Dataset content:
Lemma index_new_event_Ok g graph' e :
  Caches g → events_ graph' = events g ++ [e] → reads_from_ graph' = reads_from g →
  readers (reads_from g) (event_count g) = 0 →
  ∃ g', index_new_event g graph' (thread e) (event_count g) = Ok g' ∧ Caches g' ∧
    graph_ g' = graph' ∧ known_acyclic_ g' = known_acyclic_ g ∧
    pending_fresh_receive_id_ g' = pending_fresh_receive_id_ g ∧
    porf_cache_ g' = porf_cache_ g ∧ event_undo_log_ g' = event_undo_log_ g ∧
    rf_undo_log_ g' = rf_undo_log_ g.
Proof.
  intros [Hst Hte Hre Hse Hco Hma] Hev Hrf Hz.
  unfold index_new_event. set (i := N.to_nat (thread e)). unfold event_count in *.
  set (n := length (events g)) in *.
  set (states := grow (i + 1) no_thread_state (thread_state_ g)).
  assert (i < length states) as Hi by (unfold states; rewrite length_grow; lia).
  assert (states !! i = Some (state_of (events g) (thread e))) as Hsi.
  { rewrite (lookup_default_Some _ _ no_thread_state Hi). unfold states.
    rewrite lookup_grow_default, Hst. unfold i. by rewrite N2Nat.id. }
  rewrite (vec_get_Ok _ _ _ Hsi). simpl. rewrite (vec_set_Ok states i _ Hi). simpl.
  destruct (push_at (thread_event_ids_ g) i n _ Hte) as (te' & Hget & Hset & Hte').
  rewrite (vec_get_Ok _ _ _ Hget). simpl. unfold push_back. rewrite Hset. simpl.
  assert (ExecutionGraph.event graph' n = Ok e) as ->.
  { unfold ExecutionGraph.event. rewrite Hev. unfold n.
    by rewrite lookup_app_r, Nat.sub_diag by lia. }
  simpl.
  destruct (push_at (receive_event_ids_by_thread_ g) i n _ Hre) as (re' & Hgr & Hsr & Hre').
  rewrite (vec_get_Ok _ _ _ Hgr). simpl. rewrite Hsr.
  assert (resize (n + 1) 0 (send_reader_counts_ g) =
          counts_of (events g ++ [e]) (readers (reads_from g))) as Hcounts.
  { rewrite Hco, counts_of_snoc. fold n. rewrite Hz.
    replace (if is_send e then 0 else 0) with 0 by (by destruct (is_send e)).
    rewrite <-resize_snoc. by rewrite length_counts_of. }
  assert (resize (n + 1) false (unread_send_mask_ g) =
          mask_of (events g) (readers (reads_from g)) ++ [false]) as Hmask.
  { rewrite Hma, <-resize_snoc. by rewrite length_mask_of. }
  assert ((if is_receive e then Ok re' else
             Ok (grow (i + 1) [] (receive_event_ids_by_thread_ g))) =
          (Ok (if is_receive e then re' else
             grow (i + 1) [] (receive_event_ids_by_thread_ g)) : res (list (list EventId))))
    as -> by (by destruct (is_receive e)).
  assert ((if is_send e
           then m ← vec_set (resize (n + 1) false (unread_send_mask_ g)) n true;
                Ok (send_event_ids_ g ++ [n], m)
           else Ok (send_event_ids_ g, resize (n + 1) false (unread_send_mask_ g))) =
          (Ok (ids_where is_send (events g ++ [e]),
               mask_of (events g ++ [e]) (readers (reads_from g))) : res _)) as ->.
  { rewrite Hmask, ids_where_snoc, mask_of_snoc, Hse. fold n. rewrite Hz.
    destruct (is_send e); simpl; [|by rewrite app_nil_r].
    rewrite vec_set_Ok by (rewrite length_app, length_mask_of; simpl; lia). simpl. do 2 f_equal.
    rewrite insert_app_r_alt by (rewrite length_mask_of; lia).
    rewrite length_mask_of. fold n. by rewrite Nat.sub_diag. }
  simpl. eexists. split; [done|]. split_and!; [|done..].
  split; unfold events, reads_from; simpl; rewrite ?Hev, ?Hrf; fold (events g) (reads_from g).
  - intros j. rewrite lookup_insert_default by done. rewrite state_of_snoc. fold n. unfold states.
    rewrite lookup_grow_default, Hst. unfold i.
    destruct (decide (N.to_nat (thread e) = j)), (decide (thread e = N.of_nat j)); subst; try lia;
      [|done]. by rewrite N2Nat.id.
  - intros j. rewrite Hte', thread_ids_snoc. fold n. unfold i.
    destruct (decide (j = N.to_nat (thread e))), (decide (thread e = N.of_nat j)); subst; try lia;
      [done|by rewrite app_nil_r].
  - intros j. rewrite receive_ids_snoc. fold n. destruct (is_receive e) eqn:Er.
    + rewrite Hre'. unfold i.
      destruct (decide (j = N.to_nat (thread e))), (decide (thread e = N.of_nat j ∧ true = true));
        subst; try lia; [done|by rewrite app_nil_r].
    + rewrite lookup_grow_default, Hre, decide_False by naive_solver. by rewrite app_nil_r.
  - done.
  - done.
  - done.
Qed.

What to do: A count is wanted, and nothing else: the lines of this listing that include the word "split".

Output of the task: 2